-- SUPPLIED DATA follows --
(** ** Messages that change nothing *)

(** X9. An in-order message that is neither open, match nor change, nor a
    done that carries a price or the reason filled, changes no side: a
    received message returns [None], any other such message (a done of a
    cancelled market order, an unknown type) returns 'Untreated message
    type'; in both cases the sequence advances and the ticker is set. *)
Theorem untreated_message_only_advances (self : OrderBook)
    (message : Message) (msg_type : string) :
  _sequence self ≠ (-1)%Z →
  default (-1)%Z (m_sequence message) = (_sequence self + 1)%Z →
  m_type message = Some msg_type →
  msg_type ≠ "open" → msg_type ≠ "match" → msg_type ≠ "change" →
  (msg_type = "done" →
   m_price message = None ∧ m_reason message ≠ Some "filled") →
  on_message message self =
    (Ret (if decide (msg_type = "received") then RNone
          else RStr "Untreated message type"),
     set_sequence_field
       (set_ticker_field (logged message self) (m_product_id message))
       (_sequence self + 1)).
Proof.
  intros Hinit Hnext Htype Hopen Hmatch Hchange Hdone.
  rewrite on_message_in_order by done. rewrite Htype.
  unfold bind at 1, lift, getitem. unfold bind at 1, dispatch.
  rewrite decide_False by done.
  rewrite decide_False.
  2: { intros [Hd [x Hx]]. destruct (Hdone Hd) as [Hp _]. congruence. }
  rewrite decide_False.
  2: { intros [Hd Hr]. by destruct (Hdone Hd) as [_ ?]. }
  rewrite decide_False by done. rewrite decide_False by done.
  by destruct (decide (msg_type = "received")).
Qed.

Lemma untreated_message_only_advances_witness :
  on_message (feed_message 11 "done" "sell") book10 =
    (Ret (RStr "Untreated message type"),
     set_sequence_field
       (set_ticker_field (logged (feed_message 11 "done" "sell") book10)
          (Some "BTC-USD"))
       (_sequence book10 + 1)).
Proof.
  apply (untreated_message_only_advances book10
           (feed_message 11 "done" "sell") "done");
    [simpl; lia|reflexivity|reflexivity|discriminate..|].
  intros _. split; [reflexivity|discriminate].
Defined.

(** ** Levels are not left empty *)

Lemma on_message_keeps_levels_witness :
  book_ok book11 ∧ book_ok (on_message (change_c 12) book11).2.
Proof.
  assert (book_ok book11) as Hok.
  { split; intros p; unfold book11; simpl.
    - destruct (decide (p = dec 100)) as [->|Hne].
      + rewrite lookup_singleton_eq. discriminate.
      + rewrite lookup_singleton_ne by done. discriminate.
    - destruct (decide (p = dec 101)) as [->|Hne].
      + rewrite lookup_singleton_eq. discriminate.
      + rewrite lookup_singleton_ne by done. discriminate. }
  split; [exact Hok|].
  apply (on_message_keeps_levels book11 (change_c 12)); [|exact Hok].
  simpl; discriminate.
Defined.

(** ** Removal at a priced level *)

Lemma remove_loop (rid : option string) (level : list Order) :
  ∀ (kept : list Order) (size price : decimal) (found : bool),
    price ≠ -1 ∨ Forall (λ o, o_price o = price) level →
    foldl (remove_step rid) (kept, size, price, found) level =
      (kept ++ filter (λ o, Some (o_id o) ≠ rid) level,
       take_size size (filter (λ o, Some (o_id o) = rid) level),
       price,
       if decide (filter (λ o, Some (o_id o) = rid) level = [])
       then found else true).
Proof.
  induction level as [|o level IH]; intros kept size price found Hprice.
  { simpl. by rewrite app_nil_r. }
  assert (price ≠ -1 ∨ Forall (λ o, o_price o = price) level) as Hprice'.
  { destruct Hprice as [?|Hall]; [by left|right].
    by apply Forall_cons in Hall as [_ ?]. }
  cbn [foldl]. unfold remove_step at 2. rewrite !filter_cons.
  destruct (decide (Some (o_id o) ≠ rid)) as [Hne|Heq].
  - rewrite (decide_False (P := Some (o_id o) = rid)) by done.
    rewrite IH by done. by rewrite <- app_assoc.
  - apply dec_stable in Heq.
    rewrite (decide_True (P := Some (o_id o) = rid)) by done.
    assert ((if decide (price = -1) then o_price o else price) = price)
      as ->.
    { destruct (decide (price = -1)) as [Hp|]; [|done].
      destruct Hprice as [?|Hall]; [done|].
      by apply Forall_cons in Hall as [? _]. }
    rewrite IH by done. unfold take_size. simpl.
    by destruct (decide (filter _ level = [])).
Qed.

Lemma remove_at_level (self : OrderBook) (order : Message) (side : string)
    (level : list Order) :
  m_side order = Some side →
  let p := Decimal_of (default (NumDec (-1)) (m_price order)) in
  let size := Decimal_of (default (NumDec 0) (m_size order)) in
  let kept := filter (λ o, Some (o_id o) ≠ m_order_id order) level in
  let gone := filter (λ o, Some (o_id o) = m_order_id order) level in
  side_index side self !! p = Some level →
  p ≠ -1 ∨ Forall (λ o, o_price o = p) level →
  remove order self =
    (Ret (RPair (if decide (p = -1) then None else Some p)
            (- (if decide (gone = []) then 0 else take_size size gone))),
     set_side_index side self
       (if decide (kept = []) then delete p (side_index side self)
        else <[p := kept]> (side_index side self))).
Proof.
  intros Hside p size kept gone Hlevel Hprice.
  unfold remove, side_index, set_side_index in *. rewrite Hside.
  fold p size. unfold_M. simpl.
  destruct (decide (side = "buy")); rewrite Hlevel;
    rewrite (remove_loop _ level [] size p false Hprice);
    fold kept gone; simpl;
    (destruct kept as [|k kept'] eqn:Hkept; simpl;
     [unfold delitem; rewrite Hlevel; simpl|]);
    by destruct (decide (gone = [])).
Qed.

Lemma remove_no_level (self : OrderBook) (order : Message) (side : string) :
  m_side order = Some side →
  let p := Decimal_of (default (NumDec (-1)) (m_price order)) in
  side_index side self !! p = None →
  remove order self =
    (Ret (RPair (if decide (p = -1) then None else Some p) 0), self).
Proof.
  intros Hside p Hlevel.
  unfold remove, side_index in *. rewrite Hside. fold p. unfold_M. simpl.
  by destruct (decide (side = "buy")); rewrite Hlevel.
Qed.

(** X10. [remove] of an event with a side and a price other than -1: when
    there is no level at that price it returns [(price, 0)] and changes
    nothing; when there is one, every order of the level with the event's
    order_id is dropped (all of them, not only the first), the others stay
    in their order, the level is deleted when none is left, nothing else
    changes, and the result is [(price, -size)], where size is zero when
    no order had that id, else the event's size or, that being absent or
    zero, the size of the dropped order. *)
Theorem remove_drops_order (self : OrderBook) (order : Message)
    (side : string) (price : Numeric) :
  m_side order = Some side →
  m_price order = Some price →
  Decimal_of price ≠ -1 →
  let p := Decimal_of price in
  let index := side_index side self in
  let size := Decimal_of (default (NumDec 0) (m_size order)) in
  (index !! p = None →
   remove order self = (Ret (RPair (Some p) 0), self)) ∧
  (∀ level, index !! p = Some level →
     let kept := filter (λ o, Some (o_id o) ≠ m_order_id order) level in
     let gone := filter (λ o, Some (o_id o) = m_order_id order) level in
     remove order self =
       (Ret (RPair (Some p)
               (- (if decide (gone = []) then 0 else take_size size gone))),
        set_side_index side self
          (if decide (kept = []) then delete p index
           else <[p := kept]> index))).
Proof.
  intros Hside Hprice Hp p index size. subst p index size. split.
  - intros Hlevel.
    pose proof (remove_no_level self order side Hside) as Hremove.
    rewrite Hprice in Hremove. cbn [default] in Hremove.
    rewrite Hremove by done. by rewrite decide_False.
  - intros level Hlevel kept gone.
    pose proof (remove_at_level self order side level Hside) as Hremove.
    rewrite Hprice in Hremove. cbn [default] in Hremove.
    rewrite Hremove by auto. by rewrite decide_False.
Qed.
-- SUPPLIED DATA concluded --
[WHAT IS REQUIRED] Print, please, the lines above from the very first through the one that holds "rewrite decide_False by done. rewrite", both included, word for word and with nothing else.

[PROBLEM SOLUTION]
(** ** Messages that change nothing *)

(** X9. An in-order message that is neither open, match nor change, nor a
    done that carries a price or the reason filled, changes no side: a
    received message returns [None], any other such message (a done of a
    cancelled market order, an unknown type) returns 'Untreated message
    type'; in both cases the sequence advances and the ticker is set. *)
Theorem untreated_message_only_advances (self : OrderBook)
    (message : Message) (msg_type : string) :
  _sequence self ≠ (-1)%Z →
  default (-1)%Z (m_sequence message) = (_sequence self + 1)%Z →
  m_type message = Some msg_type →
  msg_type ≠ "open" → msg_type ≠ "match" → msg_type ≠ "change" →
  (msg_type = "done" →
   m_price message = None ∧ m_reason message ≠ Some "filled") →
  on_message message self =
    (Ret (if decide (msg_type = "received") then RNone
          else RStr "Untreated message type"),
     set_sequence_field
       (set_ticker_field (logged message self) (m_product_id message))
       (_sequence self + 1)).
Proof.
  intros Hinit Hnext Htype Hopen Hmatch Hchange Hdone.
  rewrite on_message_in_order by done. rewrite Htype.
  unfold bind at 1, lift, getitem. unfold bind at 1, dispatch.
  rewrite decide_False by done.
  rewrite decide_False.
  2: { intros [Hd [x Hx]]. destruct (Hdone Hd) as [Hp _]. congruence. }
  rewrite decide_False.
  2: { intros [Hd Hr]. by destruct (Hdone Hd) as [_ ?]. }
  rewrite decide_False by done. rewrite decide_False by done.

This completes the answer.